Vesicovaginal fistula (VVF) is an abnormal channel between
bladder and vagina that results in urinary leakage. It is usually
associated with gynecologic procedures such as abdominal hysterectomy. Surgical repair remains the primary method of
treatment after a failed attempt with conservative measures.
Nowadays, several surgical techniques have been developed for
VVF treatment depending on the etiology, location, severity, size
of the fistula and experience of the surgeon. Laparoscopic repair
of VVF has become the first-line approach because of its safety
and effective minimally invasiveness. We describe our experience
with laparoscopic VVF repair.
From December 2001 to December 2007, we performed
laparoscopic repair operations for 5 patients ranged from 34 to
65 years of age (mean age 48.6 ± 3.2 years) who were diagnosed
as VVF. The fistulas of all 5 cases were the results of gynecologic
surgical procedures and cystoscopy could reveal their fistulous
opening between the bladder and vagina.
First of all, A Foley catheter was placed vaginally through the
fistula and pulled out into the bladder guided by cystoscopy.
A primary 10 mm port was inserted at the umbilicus, and then
established the pneumoperitoneum routinely. Two other ports
(5 and 10 mm) were placed in the inferior abdominal wall. Then,
the lateral peritoneum was opened with endoscopic scissors
and the vesico-vaginal space was precisely developed until the
bladder was completely freed posteriorly from the vaginal wall
and the catheter could be seen. After the remove of catheter, the
fistulous tract and unhealthy tissue margins should be dissected
carefully. Subsequently, the openings of the tract both on the
bladder and vagina sides were sutured and closed with Vicryl. A
suprapubic drain tube was left in place and bladder drainage was
accomplished by an urinary indwelling of a Foley catheter.

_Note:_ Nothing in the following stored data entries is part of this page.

Lemma peer_step_inv db0 l p e p' :
  event_ok e → ledger_ok db0 (l ++ ordered [e]) → peer_inv db0 l p → peer_step p e = Some p' →
  peer_inv db0 (l ++ ordered [e]) p'.
Proof using HE.
  intros He Hlok Hp. destruct e as [r blk|r b| |]; simpl in *; rewrite ?app_nil_r in *.
  - destruct Hp as [Hw Hc Hh Hu Hl]. destruct (insertBlockAndNotify _ _ _) as [cs|] eqn:Ei; [|done].
    intros [= <-]. split; simpl; [done| |by eapply mr_insert_held|done|done].
    destruct (insert_preserves mr_ok _ _ r blk Hc) as (cs' & E' & ? & _). by simplify_eq.
  - intros [= <-]. destruct Hp as [Hw Hc Hh Hu (before & tr & -> & Hled & Ht)].
    split; try done. exists before, tr. simpl. by rewrite app_assoc.
  - by apply run_task_inv.
  - intros [= <-]. unfold contentLeaderReceiverLoop. destruct (_subscriberId p) as [id|]; [|done].
    destruct Hp as [Hw Hc Hh Hu Hl]. unfold subscriberWaitForBlock.
    destruct (subscriberList _ !! id) as [[|x q]|]; split; done.
Qed.

Lemma ordered_app es1 es2 : ordered (es1 ++ es2) = ordered es1 ++ ordered es2.
Proof. induction es1 as [|[] es1 IH]; simpl; by rewrite ?IH. Qed.

Lemma ledger_ok_prefix db l1 l2 : ledger_ok db (l1 ++ l2) → ledger_ok db l1.
Proof.
  revert db. induction l1 as [|[r b] l1 IH]; intros db; simpl; [done|]. intros [? H].
  split; [done|]. intros x Hx. by eapply IH, H.
Qed.

Lemma peer_run_inv db0 l p es p' :
  Forall event_ok es → ledger_ok db0 (l ++ ordered es) → peer_inv db0 l p → peer_run p es = Some p' →
  peer_inv db0 (l ++ ordered es) p'.
Proof using HE.
  revert l p. induction es as [|e es IH]; intros l p Hes Hlok Hp; cbn [peer_run].
  { intros [= <-]. by rewrite app_nil_r. }
  destruct (peer_step p e) as [p1|] eqn:Es; [|done]. cbn [mbind option_bind]. intros Hr.
  assert (Ho : ordered (e :: es) = ordered [e] ++ ordered es) by apply (ordered_app [e]).
  rewrite Ho, app_assoc in *. apply Forall_cons in Hes as [He Hes].
  eapply (IH _ p1); [done|done| |done].
  eapply peer_step_inv; [done|by eapply ledger_ok_prefix|done|done].
Qed.

Lemma newPeer_inv n gc db leader : 0 < n → peer_inv db [] (newPeer n gc db leader).
Proof.
  intros Hn.
  assert (Hs : storage_ok mr_ok (newStorage (mkMR 256 ∅) gc)).
  { split; [unfold regionCount; simpl; by rewrite !length_replicate|]. apply Forall_replicate.
    unfold mr_ok. simpl. lia. }
  assert (Hh : held (newStorage (mkMR 256 ∅) gc)).
  { intros r c b blk [-> _]%lookup_replicate_1. simpl. by rewrite lookup_empty. }
  assert (Hu : storage_ok lru_ok (newStorage (newLRU 256 10 : LRUCache Z Block) gc)).
  { split; [unfold regionCount; simpl; by rewrite !length_replicate|]. apply Forall_replicate.
    split; simpl; [constructor|done]. }
  assert (Ht : told (newStorage (newLRU 256 10) gc) []).
  { intros r c k blk [-> _]%lookup_replicate_1 Hin. by apply elem_of_nil in Hin. }
  unfold newPeer. destruct leader; split; try done; exists [], []; split_and!; done.
Qed.
(** ** Progress *)

(** The block of a task is in the storage. *)
Definition ready (p : Peer) (t : nat * Z) : Prop :=
  (0 ≤ t.2 < 2 ^ 31)%Z ∧ ∃ c m, regions (_contentStorage p) !! t.1 = Some c ∧
    newBlockFutexList (_contentStorage p) !! t.1 = Some m ∧ (t.2 ≤ m)%Z ∧ is_Some (blockStorage c !! t.2).

Lemma ready_wait p r b :
  ready p (r, b) → ∃ c blk, regions (_contentStorage p) !! r = Some c ∧ blockStorage c !! b = Some blk ∧
    wrap64u b = b ∧ waitForBlock (_contentStorage p) r (wrap64u b) = Returned (_contentStorage p) (Some blk).
Proof.
  intros (Hb & c & m & Hr & Hm & Hle & [blk Hblk]). simpl in *.
  assert (Hwb : wrap64u b = b) by (unfold wrap64u; apply Z.mod_small; lia).
  exists c, blk. split_and!; [done..|]. rewrite Hwb. unfold waitForBlock.
  rewrite bool_decide_false by (apply Nat.nle_gt; by eapply lookup_lt_Some).
  rewrite Hm, Hr, (wrap32_id b) by (unfold in_int32; lia).
  destruct (Z.ltb_spec m b); [lia|]. simpl. rewrite Hblk, list_insert_id by done.
  by destruct (_contentStorage p).
Qed.

Lemma set_object_ready p r blk t x y z :
  ready p t → ready (mkPeer (workerCount p) (set_object r blk (_contentStorage p)) (_subscriberId p) x y z) t.
Proof.
  intros (Hb & c & m & Hr & Hm & Hle & Hblk). split; [done|]. simpl.
  destruct (decide (t.1 = r)) as [<-|Hne].
  - rewrite list_lookup_alter_eq, Hr. eexists _, m. split; [done|]. split; [done|]. split; [done|]. simpl.
    destruct (decide (t.2 = number (header blk))) as [<-|?];
      [by rewrite lookup_alter_eq, fmap_is_Some|by rewrite lookup_alter_ne].
  - rewrite list_lookup_alter_ne by done. by exists c, m.
Qed.

(** A task whose block is stored runs to its end. *)
Lemma run_ready db0 l p r b ts x :
  ledger_ok db0 l → peer_inv db0 l p → tasks p = (r, b) :: ts → Forall (ready p) (tasks p) →
  verdict (run_batch 1 (_db p) (chain r (wrap64u b))) = Some x →
  ∃ p', run_task p = Some p' ∧ tasks p' = ts ∧ _db p' = x.1.2 ∧ Forall (ready p') ts.
Proof using HE.
  intros Hlok [Hw Hc Hh Hu (before & tr & Hl & Hled & Ht)] Ets Hrd Hx.
  rewrite Ets in Hrd. apply Forall_cons in Hrd as [Hrd Hrest].
  destruct (ready_wait p r b Hrd) as (c & blk & Hr & Hblk & Hwb & Hwait).
  destruct (Hh r c b blk Hr Hblk) as [Hnum Hreq].
  rewrite Hl, Ets in Hlok. pose proof (ledger_ok_app _ _ _ _ _ Hlok Hled) as [Hok _].
  unfold run_task. rewrite Ets. unfold onConsensusBlockOrder. rewrite Hwait.
  destruct Hrd as [Hb _]. simpl in Hb.
  rewrite Hnum, (wrap32_id b), Z.eqb_refl by (unfold in_int32; lia). cbn [negb]. rewrite Hreq.
  rewrite Hwb in *. pose proof (workers_irrelevant (workerCount p) 1 _ _ Hw ltac:(lia) Hok) as Hv.
  rewrite Hx in Hv. destruct (run_batch (workerCount p) _ _) as [[[ret db'] res]|] eqn:Erun; [|done].
  destruct (batch_verdict _ _ _ _ _ _ Hw Hok Erun) as (-> & Hq & Hv1).
  destruct (insert_preserves lru_ok _ _ r (executed_block blk res) Hu) as (ns & -> & _).
  eexists. split; [done|]. simpl in Hv. injection Hv as <-. split_and!; [by cbn; rewrite Ets|done|].
  eapply Forall_impl; [exact Hrest|]. intros t Ht'. exact (set_object_ready p r _ t _ _ _ Ht').
Qed.

(** Where the reference run has no outcome, the process dies. *)
Lemma run_dies db0 l p r b ts :
  ledger_ok db0 l → peer_inv db0 l p → tasks p = (r, b) :: ts → ready p (r, b) →
  verdict (run_batch 1 (_db p) (chain r (wrap64u b))) = None → run_task p = None.
Proof using HE.
  intros Hlok [Hw Hc Hh Hu (before & tr & Hl & Hled & Ht)] Ets Hrd Hx.
  destruct (ready_wait p r b Hrd) as (c & blk & Hr & Hblk & Hwb & Hwait).
  destruct (Hh r c b blk Hr Hblk) as [Hnum Hreq].
  rewrite Hl, Ets in Hlok. pose proof (ledger_ok_app _ _ _ _ _ Hlok Hled) as [Hok _].
  unfold run_task. rewrite Ets. unfold onConsensusBlockOrder. rewrite Hwait.
  destruct Hrd as [Hb _]. simpl in Hb.
  rewrite Hnum, (wrap32_id b), Z.eqb_refl by (unfold in_int32; lia). cbn [negb]. rewrite Hreq.
  rewrite Hwb in *. pose proof (workers_irrelevant (workerCount p) 1 _ _ Hw ltac:(lia) Hok) as Hv.
  rewrite Hx in Hv. by destruct (run_batch (workerCount p) _ _) as [[[ret db'] res]|].
Qed.

Lemma run_all_ready db0 l p :
  ledger_ok db0 l → peer_inv db0 l p → Forall (ready p) (tasks p) →
  match ledger (_db p) (tasks p) with
  | Some (db', _) => ∃ p', peer_run p (replicate (length (tasks p)) RunTask) = Some p' ∧ tasks p' = [] ∧ _db p' = db'
  | None => peer_run p (replicate (length (tasks p)) RunTask) = None
  end.
Proof using HE.
  intros Hlok. remember (tasks p) as ts eqn:Ets. revert p Ets.
  induction ts as [|[r b] ts IH]; intros p Ets Hp Hrd; simpl in *; [by exists p|]. rewrite Ets in Hrd.
  destruct (verdict _) as [x|] eqn:Ev.
  - destruct (run_ready db0 l p r b ts x Hlok Hp (eq_sym Ets) Hrd Ev) as (p1 & E1 & T1 & D1 & R1).
    destruct x as [[b0 db1] flags]. rewrite E1. simpl in *.
    specialize (IH p1 (eq_sym T1) ltac:(by eapply run_task_inv) R1). rewrite D1 in IH.
    by destruct (ledger db1 ts) as [[db2 tr2]|].
  - rewrite <-Ets in Hrd. apply Forall_cons in Hrd as [Hrd _]. by rewrite (run_dies db0 l p r b ts Hlok Hp (eq_sym Ets) Hrd Ev).
Qed.

(** ** The window of a region *)

(** The blocks a run stores in a region. *)
Fixpoint stored_in (r : nat) (es : list event) : list Block :=
  match es with
  | [] => []
  | Store r' blk :: es => if decide (r' = r) then blk :: stored_in r es else stored_in r es
  | _ :: es => stored_in r es
  end.

(** After [m] blocks numbered from 0 the region has the last 256, whatever their
    contents have become. *)
Definition has_window (r m : nat) (cs : Storage MRRegion) : Prop :=
  newBlockFutexList cs !! r = Some (Z.of_nat m - 1)%Z ∧
  ∃ c, regions cs !! r = Some c ∧ _maxSize c = 256%Z ∧
    window 256 (replicate m newBlock) ((λ _, newBlock) <$> blockStorage c).

Lemma window_insert r m cs blk cs' :
  has_window r m cs → storage_ok mr_ok cs → (Z.of_nat (S m) < 2 ^ 31)%Z → number (header blk) = Z.of_nat m →
  insertBlockAndNotify cs r blk = Some cs' → has_window r (S m) cs'.
Proof.
  intros (Hf & c & Hc & Hmax & Hwin) [Hlen _] Hm Hn. unfold insertBlockAndNotify.
  assert (r < regionCount cs) as Hr by by eapply lookup_lt_Some.
  rewrite bool_decide_false by lia. rewrite Hc, Hn. simpl. intros [= <-]. split; simpl.
  - rewrite list_lookup_insert_eq by done. rewrite wrap32_id by (unfold in_int32; lia). f_equal. lia.
  - rewrite list_lookup_insert_eq by lia. eexists. split; [done|]. split; [done|]. simpl.
    assert (blockStorage c !! Z.of_nat m = None) as Hnone.
    { pose proof (Hwin (Z.of_nat m)) as H. rewrite lookup_fmap, length_replicate, bool_decide_false in H by lia.
      by destruct (blockStorage c !! Z.of_nat m). }
    rewrite Hnone, Hmax, fmap_delete, fmap_insert.
    change (newBlock :: replicate m newBlock) with (replicate (S m) newBlock). rewrite replicate_S_end.
    pose proof (window_snoc 256 (replicate m newBlock) ((λ _, newBlock) <$> blockStorage c) newBlock) as H.
    rewrite length_replicate in H. apply H; [lia|lia|done].
Qed.
Lemma total_insert bk k x y :
  bk !! k = Some x → total (<[k := y]> bk) = (total bk - x + y)%Z.
Proof.
  intros Hk. unfold total.
  rewrite <-insert_delete_eq, map_fold_insert_L; [|intros; lia|apply lookup_delete_eq].
  rewrite <-(insert_delete_id bk k x Hk) at 2.
  rewrite (map_fold_insert_L _ _ k x); [lia|intros; lia|apply lookup_delete_eq].
Qed.

Lemma bank_visible db bk k : bank_of db bk → visible db k = to_string <$> bk !! k.
Proof.
  intros [Hdb Hin]. unfold visible, db_get. rewrite Hdb. destruct (bk !! k) as [z|] eqn:E; [|done]. simpl.
  rewrite decide_False; [done|]. by apply to_string_nonempty, (Hin k).
Qed.

Lemma bank_insert db bk k z :
  bank_of db bk → in_int32 z → bank_of (applyWrite db (mkKV k (to_string z))) (<[k := z]> bk).
Proof.
  intros [Hdb Hin] Hz. unfold applyWrite. simpl. rewrite decide_False by by apply to_string_nonempty.
  split; [|by apply map_Forall_insert_2]. intros k'.
  destruct (decide (k' = k)) as [->|?]; [by rewrite !lookup_insert_eq|]. by rewrite !lookup_insert_ne.
Qed.

Abbreviation ftable := (gmap (string * string) string).

Section theorems.
Context `{ZP : Zpp} `{HZ : !ZppLaws ZP}.

(** What a transfer of 100 does to the bank; it is undefined when a balance
    leaves the range of [int]. *)
Definition transfer_spec (bk : gmap string Z) (from to : string) : option (gmap string Z * Z) :=
  if decide (from = to) then Some (bk, 0%Z) else
  match bk !! from, bk !! to with
  | Some x, Some y =>
      if decide (in_int32 (x - 100) ∧ in_int32 (y + 100))
      then Some (<[to := (y + 100)%Z]> (<[from := (x - 100)%Z]> bk), 0%Z) else None
  | _, _ => Some (bk, (-1)%Z)
  end.

Lemma transfer_runs db bk from to :
  bank_of db bk →
  match transfer_spec bk from to with
  | None => run db (transfer from to) newORM = None
  | Some (bk', code) =>
      ∃ o, run db (transfer from to) newORM = Some (o, code) ∧ bank_of (applyWrites (orm_writes o) db) bk' ∧
        total bk' = total bk
  end.
Proof.
  intros Hb. unfold transfer_spec, transfer. case_decide as Hft; [by eexists|]. simpl.
  unfold orm_get. rewrite (bank_visible db bk from Hb).
  destruct (bk !! from) as [x|] eqn:Ef; simpl; [|by eexists].
  unfold orm_get. rewrite (bank_visible db bk to Hb).
  destruct (bk !! to) as [y|] eqn:Et; simpl; [|by eexists].
  assert (Hx : in_int32 x) by by apply (proj2 Hb from). assert (Hy : in_int32 y) by by apply (proj2 Hb to).
  rewrite !atoi_to_string by done. case_decide as Hr; [|done]. destruct Hr as [Hr1 Hr2].
  eexists. split; [done|]. cbn [orm_put orm_writes applyWrites app fold_left]. split.
  - by apply bank_insert; [apply bank_insert|].
  - rewrite (total_insert _ to y), (total_insert _ from x) by (rewrite ?lookup_insert_ne by done; done). lia.
Qed.

(** The transfer chaincode keeps the money of the bank: on a database of
    balances in decimal, a call either moves 100 from one account to the other,
    or, when an account is unknown, returns -1 and changes nothing; a balance
    that would leave the range of [int] is undefined.  The total is unchanged
    and balances may become negative. *)
Theorem transfer_refines db bk f from to :
  bank_of db bk → sv_ok from → sv_ok to →
  match transfer_spec bk from to with
  | None => run db (Transfer_InvokeChaincode f (out (c_vec c_sv) [from; to])) newORM = None
  | Some (bk', code) =>
      ∃ o, run db (Transfer_InvokeChaincode f (out (c_vec c_sv) [from; to])) newORM = Some (o, code) ∧
        bank_of (applyWrites (orm_writes o) db) bk' ∧ total bk' = total bk
  end.
Proof using HZ.
  intros Hb Hf Ht. unfold Transfer_InvokeChaincode.
  rewrite (read_out (vec_ok sv_ok)); [by apply transfer_runs|apply vec_law, sv_law|].
  unfold vec_ok. split; [by repeat constructor|simpl; lia].
Qed.

(** The two voting chaincodes do the same.  [SimpleVote], which the
    deterministic engine runs when the mixed one is off, reads and writes through
    the ORM; [VoteChaincode] writes the database in place.  From every database
    and for every call they leave the same database, give the same result string
    and agree on success; only their error codes differ. *)
Theorem simple_vote_equivalent db f a :
  ∃ o ret, run db (SimpleVote_InvokeChaincode f a) newORM = Some (o, ret) ∧
    let '(db', result, ret') := Vote_InvokeChaincode db f a in
    applyWrites (orm_writes o) db = db' ∧ orm_result o = result ∧ (ret =? 0)%Z = (ret' =? 0)%Z.
Proof using HZ.
  unfold SimpleVote_InvokeChaincode, Vote_InvokeChaincode, parse_call.
  destruct (decide (f = VOTING_GET)) as [->|Hg].
  { simpl. unfold orm_get, Get_votes, shim_get, visible. destruct (db_get a db) as [v|]; simpl; [|by eexists _, _].
    destruct (decide (v = EmptyString)); by eexists _, _. }
  destruct (decide (f = VOTING_VOTE)) as [->|Hv]; [|by eexists _, _].
  destruct (read (seq_codec c_sv c_i32) a) as [[key count]|]; [|by eexists _, _].
  simpl. unfold orm_get, visible, Vote, shim_put, vote_callback, db_get.
  destruct (db !! key) as [v|] eqn:E; simpl.
  - destruct (decide (v = EmptyString)) as [->|Hne]; simpl.
    + rewrite read_i32_nonempty. by eexists _, _.
    + destruct (read c_i32 v) as [x|]; simpl; [|by eexists _, _].
      eexists _, _. split; [done|]. cbn [orm_writes orm_put applyWrites fold_left app].
      unfold applyWrite, syncPut. simpl. by rewrite decide_False by by apply i32_nonempty, wrap32_range.
  - rewrite read_i32_nonempty. by eexists _, _.
Qed.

All 5 operations were successfully completed. There was no
conversion to open in all patients. There were no intraoperative
or postoperative complications occurred. The mean operative
time was 155 min (range 90 to 240 min), which is similar with
the open surgical group (155 min:135 min). The mean blood
loss ranged from 40-80 mL (mean loss 62 mL), which is less
than the open surgical group (62 mL : 151 mL). Compared
with the open surgical group, the time of postoperative recovery
of intestinal function and postoperative hospitalization also
were shortened obviously. After a follow up of 12 months, no
recurrence was found.
Based on our clinical practices and experiences, there are two
key points to insure the success of operation: the precise location
and confirmation of the fistula, the smooth coordination of
laparoscopy and cystoscopy. We believe that laparoscopic repair
of vesicovaginal fistula is a feasible, effective, and mini-invasive
approach for the treatment of vesicovaginal fistula.